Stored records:
(** [entries] before they are sorted. *)
Definition entries (s : UtxoStore) : result StoreError (gmap OutPoint StoredUtxo) :=
  let? l := disk_entries s in
  Ok (foldl (fun m item => match pu_entry item.2 with Some e => <[item.1 := e]> m | None => delete item.1 m end)
        (foldl (fun m e => <[e.1 := e.2]> m) ∅ l) (coin_iter (pending s))).

Definition pending_entry (s : UtxoStore) (outpoint : OutPoint) : list (OutPoint * StoredUtxo) :=
  match p ← pending s !! outpoint; pu_entry p with Some e => [(outpoint, e)] | None => [] end.

(** One partition of [for_each_entry_sorted]: the calls of the callback. *)
Fixpoint merge_overlay (s : UtxoStore) (disk_items : list (bytes * bytes)) : list OutPoint -> result StoreError (list (OutPoint * StoredUtxo)) :=
  fix overlay (pending_items : list OutPoint) :=
    match disk_items, pending_items with
    | [], _ => Ok (concat (map (pending_entry s) pending_items))
    | (key, v) :: disk_items, [] =>
        let? o := map_err Codec (decode_outpoint key) in
        let? e := decode_coin v in
        let? rest := merge_overlay s disk_items [] in
        Ok ((o, e) :: rest)
    | (key, v) :: disk_items, p :: pending_items =>
        let pending_key := encode_outpoint p in
        if bool_decide (key = pending_key) then
          let? rest := merge_overlay s disk_items pending_items in
          Ok (pending_entry s p ++ rest)
        else if bytes_leb key pending_key then
          let? o := map_err Codec (decode_outpoint key) in
          let? e := decode_coin v in
          let? rest := merge_overlay s disk_items (p :: pending_items) in
          Ok ((o, e) :: rest)
        else
          let? rest := overlay pending_items in
          Ok (pending_entry s p ++ rest)
    end.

▶ **WHAT THE TASK REQUIRES**: Among the entries, copy every line containing the word "rest".

▶ **RESULT OF THE EXERCISE**:
        let? rest := merge_overlay s disk_items [] in
        Ok ((o, e) :: rest)
          let? rest := merge_overlay s disk_items pending_items in
          Ok (pending_entry s p ++ rest)
          let? rest := merge_overlay s disk_items (p :: pending_items) in
          Ok ((o, e) :: rest)
          let? rest := overlay pending_items in
          Ok (pending_entry s p ++ rest)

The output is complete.